(Action item) For this exercise, repeat the listing below from its first line through the line containing "split; cbn; [done..| | |done|done].", exactly as written.

-----

Lemma DropRole_wf name e : wf e → wf (DropRole name e).2.
Proof.
  intros [Hr Hu]. unfold DropRole. go_unfold.
  destruct (roles e !! ToUpper name) eqn:E; [|done]. cbn. split; cbn.
  - intros k r0. rewrite lookup_fmap, fmap_Some.
    intros (r1 & [Hne Hk]%lookup_delete_Some & ->). destruct (Hr _ _ Hk).
    rewrite dom_fmap_L, dom_delete_L.
    split; cbn; [done..| | |done|done].
    + intros p [Hp Hin]%elem_of_without. set_solver.
    + by apply NoDup_filter.
  - intros u rs0. rewrite lookup_fmap, fmap_Some. intros (rs & Hk & ->).
    destruct (Hu _ _ Hk) as [Hd Hi]. rewrite dom_fmap_L, dom_delete_L. split.
    + by apply NoDup_filter.
    + intros x [Hne Hx]%elem_of_without. apply Hi in Hx. set_solver.
Qed.

Lemma GrantPrivilege_wf now p ot on role wg e :
  wf e → wf (GrantPrivilege now p ot on role wg e).2.
Proof.
  intros Hwf. unfold GrantPrivilege. go_unfold.
  destruct (roles e !! ToUpper role) as [r|] eqn:E; [|done].
  destruct (existsb _ _) eqn:Ex; [done|]. cbn. eapply wf_update; [done..|].
  destruct (wf_roles _ Hwf _ _ E). split; cbn; try done.
  - intros g [Hg| ->%list_elem_of_singleton]%elem_of_app; auto.
  - rewrite fmap_app. apply NoDup_snoc; [done|].
    intros Hin%existsb_grant_is. cbn in Hin. congruence.
Qed.

Lemma RevokePrivilege_wf p ot on role e : wf e → wf (RevokePrivilege p ot on role e).2.
Proof.
  intros Hwf. unfold RevokePrivilege. go_unfold.
  destruct (roles e !! ToUpper role) as [r|] eqn:E; [|done].
  destruct (existsb _ _) eqn:Ex; [|done]. cbn. eapply wf_update; [done..|].
  destruct (wf_roles _ Hwf _ _ E). split; cbn; try done.
  - intros g [_ Hg]%list_elem_of_filter. auto.
  - by apply NoDup_fmap_filter.
Qed.

Lemma GrantRoleToUser_wf role user e : wf e → wf (GrantRoleToUser role user e).2.
Proof.
  intros Hwf. unfold GrantRoleToUser. go_unfold.
  destruct (roles e !! ToUpper role) as [r|] eqn:E; [|done].
  destruct (str_mem _ _) eqn:Em; [done|]. apply str_mem_false in Em.
  destruct Hwf as [Hr Hu]. split; cbn; [done|].
  apply elem_of_dom_2 in E.
  intros u rs [[<- <-]|[Hne Hk]]%lookup_insert_Some; [|by apply Hu in Hk].
  destruct (userRoles e !! ToUpper user) as [cur|] eqn:Ec; cbn in *.
  - destruct (Hu _ _ Ec) as [Hd Hi]. split; [by apply NoDup_snoc|].
    intros x [Hx| ->%list_elem_of_singleton]%elem_of_app; auto.
  - split; [apply NoDup_singleton|]. by intros x ->%list_elem_of_singleton.
Qed.

Lemma GrantRoleToRole_wf child parent e : wf e → wf (GrantRoleToRole child parent e).2.
Proof.
  intros Hwf. unfold GrantRoleToRole. go_unfold.
  destruct (roles e !! ToUpper child) as [r|] eqn:E; [|done].
  destruct (roles e !! ToUpper parent) as [r'|] eqn:E'; [|done].
  destruct (str_mem _ _) eqn:Em; [done|]. apply str_mem_false in Em.
  cbn. eapply wf_update; [done..|]. apply elem_of_dom_2 in E'.
  destruct (wf_roles _ Hwf _ _ E). split; cbn; try done.
  - intros p [Hp| ->%list_elem_of_singleton]%elem_of_app; auto.
  - by apply NoDup_snoc.
Qed.

Lemma rbac_Init_wf now e : wf e → wf (Init now e).2.
Proof.
  intros He. unfold Init. unfold bind at 1.
  assert (Hwf : wf (for_each (λ name, ignore (CreateRole (now name) name)) default_roles e).2).
  { apply for_each_inv; [|done]. intros a s _ Hs. rewrite ignore_snd. by apply CreateRole_wf. }
  destruct (for_each _ _ e) as [[[]|err] e1]; [|done]. cbn in Hwf.
  rewrite !bind_ignore, ignore_snd.
  by repeat apply GrantRoleToRole_wf.
Qed.

Lemma NewEngine_wf : wf NewEngine.
Proof. split; cbn; intros ?? H; by rewrite lookup_empty in H. Qed.

Lemma Reset_wf now e : wf (Reset now e).2.
Proof. apply (rbac_Init_wf now NewEngine), NewEngine_wf. Qed.

Lemma rbac_reachable_wf e : rbac_reachable e → wf e.
Proof.
  apply reachable_inv; [intros ? ->; apply NewEngine_wf|].
  intros s [] s' Hs <-; unfold run_op;
    eauto using CreateRole_wf, DropRole_wf, GrantPrivilege_wf, RevokePrivilege_wf,
      GrantRoleToUser_wf, GrantRoleToRole_wf, rbac_Init_wf, Reset_wf.
Qed.

(** In every state that the exported operations can reach from a new engine,
    roles are stored under their upper-case names, every parent and every
    assignment names an existing role, and no role holds a duplicate parent or
    grant, no user a duplicate assignment. *)
Theorem rbac_wf_reachable e : rbac_reachable e → wf e.
Proof. apply rbac_reachable_wf. Qed.

(** *** The two walks are depth-first searches *)

#[local] Arguments walk_fuel : simpl never.

(** The parents of a role, none for a role that is not in the map. *)
Definition parents_of (e : Engine) (x : string) : list string :=
  match roles e !! x with Some r => r_ParentRoles r | None => [] end.

Lemma roleInherits_dfs fuel e t x v :
  roleInheritsLocked fuel e t x v =
  dfs (λ y, bool_decide (y = t)) (λ _, false) (λ y _, parents_of e y) fuel x v.
Proof.
  revert x v. induction fuel as [|fuel IH]; intros x v; [done|]. cbn.
  destruct (decide (x = t)); [by rewrite bool_decide_true|rewrite bool_decide_false by done].
  destruct (decide (x ∈ v)); [done|]. unfold parents_of at 2.
  destruct (roles e !! x); [|done]. by apply walk_any_ext.
Qed.

Lemma elem_of_parents_of e x y : y ∈ parents_of e x ↔ parent_of e x y.
Proof.
  unfold parents_of, parent_of. destruct (roles e !! x); set_solver.
Qed.

Lemma roleInherits_correct e t x :
  ∃ b v, roleInheritsLocked (walk_fuel e) e t x ∅ = Some (b, v) ∧
    (b = true ↔ rtc (parent_of e) x t).
Proof.
  destruct (dfs_correct (λ y, bool_decide (y = t)) (λ _, false) (λ y _, parents_of e y)
    (dom (roles e))) with (fuel := walk_fuel e) (x := x) as (b & v & E & Hb).
  - done.
  - intros y _ Hy. unfold parents_of. by apply not_elem_of_dom in Hy as ->.
  - unfold walk_fuel. rewrite size_dom. lia.
  - exists b, v. rewrite roleInherits_dfs. split; [done|]. rewrite Hb. split.
    + intros (y & Hr & [->%bool_decide_eq_true|]); [|done].
      eapply rtc_subrel; [|done]. intros ???. by apply elem_of_parents_of.
    + intros Hr. exists t. split; [|left; by apply bool_decide_eq_true].
      eapply rtc_subrel; [|done]. intros ???. by apply elem_of_parents_of.
Qed.

Lemma userHasRole_correct e role rs :
  ∃ b, userHasRole_loop e role rs = Some b ∧
    (b = true ↔ ∃ r, r ∈ rs ∧ rtc (parent_of e) r role).
Proof.
  induction rs as [|r rs (b & E & Hb)]; cbn; [exists false; split; [done|set_solver]|].
  rewrite E.
  destruct (decide (r = role)) as [->|Hne].
  { exists true. split; [done|]. split; [|done]. exists role. split; [left|done]. }
  destruct (roleInherits_correct e role r) as ([] & v & -> & Hr).
  - exists true. split; [done|]. split; [|done]. exists r. split; [left|by apply Hr].
  - exists b. split; [done|]. rewrite Hb. split.
    + intros (r' & ? & ?). exists r'. split; [by right|done].
    + intros (r' & [->|?]%elem_of_cons & Hr'); [|eauto]. by apply Hr in Hr'.
Qed.

Section downwards.
Context `{MR : MapRange} (e : Engine) (Hwf : wf e).
Context (p : Privilege) (ot : ObjectType) (on : string).

(** The role exists and has a direct grant that allows the privilege. *)
Definition grants_directly (x : string) : bool :=
  match roles e !! x with
  | Some r => existsb (grant_allows p ot on) (r_Grants r)
  | None => false
  end.
Definition children_of (x : string) (v : gset string) : list string :=
  match roles e !! x with Some _ => child_calls e x v | None => [] end.

Lemma roleHasPrivilege_dfs fuel x v :
  roleHasPrivilegeLocked fuel e p ot on x v =
  dfs (λ _, false) grants_directly children_of fuel x v.
Proof.
  revert x v. induction fuel as [|fuel IH]; intros x v; [done|]. cbn.
  destruct (decide (x ∈ v)); [done|]. unfold grants_directly at 1, children_of at 2.
  destruct (roles e !! x); [|done]. destruct (existsb _ _); [done|]. by apply walk_any_ext.
Qed.

Lemma elem_of_child_calls x v y : y ∈ child_calls e x v ↔ parent_of e y x.
Proof.
  unfold child_calls, parent_of. rewrite list_elem_of_bind. split.
  - intros ([k r] & Hy & Hk%elem_of_map_range).
    apply list_elem_of_bind in Hy as (q & Hy & Hq).
    destruct (decide (q = x)) as [->|]; [|by apply not_elem_of_nil in Hy].
    apply list_elem_of_singleton in Hy as ->.
    rewrite (wf_name _ _ _ (wf_roles _ Hwf _ _ Hk)). eauto.
  - intros (r & Hr & Hx). exists (y, r). rewrite elem_of_map_range. split; [|done].
    apply list_elem_of_bind. exists x. rewrite decide_True by done. split; [|done].
    rewrite (wf_name _ _ _ (wf_roles _ Hwf _ _ Hr)). by apply list_elem_of_singleton.
Qed.

Lemma elem_of_children_of x v y : y ∈ children_of x v ↔ parent_of e y x.
Proof.
  unfold children_of. destruct (roles e !! x) eqn:E; [apply elem_of_child_calls|].
  split; [by intros ?%elem_of_nil|]. intros (r & Hr & Hx).
  destruct (wf_roles _ Hwf _ _ Hr) as [_ _ Hp _ _ _]. apply Hp, elem_of_dom in Hx as [? ?].
  congruence.
Qed.

Lemma roleHasPrivilege_correct x :
  ∃ b v, roleHasPrivilegeLocked (walk_fuel e) e p ot on x ∅ = Some (b, v) ∧
    (b = true ↔ role_holds e x p ot on).
Proof.
  destruct (dfs_correct (λ _, false) grants_directly children_of (dom (roles e)))
    with (fuel := walk_fuel e) (x := x) as (b & v & E & Hb).
  - intros. by rewrite !elem_of_children_of.
  - intros y w Hy. unfold children_of. by apply not_elem_of_dom in Hy as ->.
  - unfold walk_fuel. rewrite size_dom. lia.
  - exists b, v. rewrite roleHasPrivilege_dfs. split; [done|]. rewrite Hb.
    assert (Hrtc : ∀ y z, rtc (edge children_of) y z ↔ rtc (parent_of e) z y).
    { intros y z. apply rtc_converse. intros ??. apply elem_of_children_of. }
    unfold role_holds, hit, grants_directly. split.
    + intros (y & Hr%Hrtc & [|Hg]); [done|]. destruct (roles e !! y) as [r|] eqn:Ey; [|done].
      apply existsb_exists in Hg as (g & Hg & Ha). exists y, r, g.
      by rewrite list_elem_of_In.
    + intros (c & r & g & Hr & Hc & Hg & Ha). exists c. rewrite Hrtc, Hc. split; [done|].
      right. apply existsb_exists. exists g. by rewrite <- list_elem_of_In.
Qed.
End downwards.

Lemma check_access_spec `{MR : MapRange} e user role p ot on :
  wf e →
  ∃ b, CheckAccess e user role p ot on = Some b ∧
    (b = true ↔ can_assume e (ToUpper user) (ToUpper role) ∧
                role_holds e (ToUpper role) p ot (ToUpper on)).
Proof.
  intros Hwf. unfold CheckAccess, userHasRoleLocked.
  destruct (userHasRole_correct e (ToUpper role) (default [] (userRoles e !! ToUpper user)))
    as ([] & -> & Hu).
  - destruct (roleHasPrivilege_correct e Hwf p ot (ToUpper on) (ToUpper role))
      as (b & v & -> & Hb).
    exists b. split; [done|]. rewrite Hb. split; [|tauto]. intros. split; [by apply Hu|done].
  - exists false. split; [done|]. split; [done|]. intros [Hc _]. by apply Hu in Hc.
Qed.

-----

(Answer for the task)
Lemma DropRole_wf name e : wf e → wf (DropRole name e).2.
Proof.
  intros [Hr Hu]. unfold DropRole. go_unfold.
  destruct (roles e !! ToUpper name) eqn:E; [|done]. cbn. split; cbn.
  - intros k r0. rewrite lookup_fmap, fmap_Some.
    intros (r1 & [Hne Hk]%lookup_delete_Some & ->). destruct (Hr _ _ Hk).
    rewrite dom_fmap_L, dom_delete_L.
    split; cbn; [done..| | |done|done].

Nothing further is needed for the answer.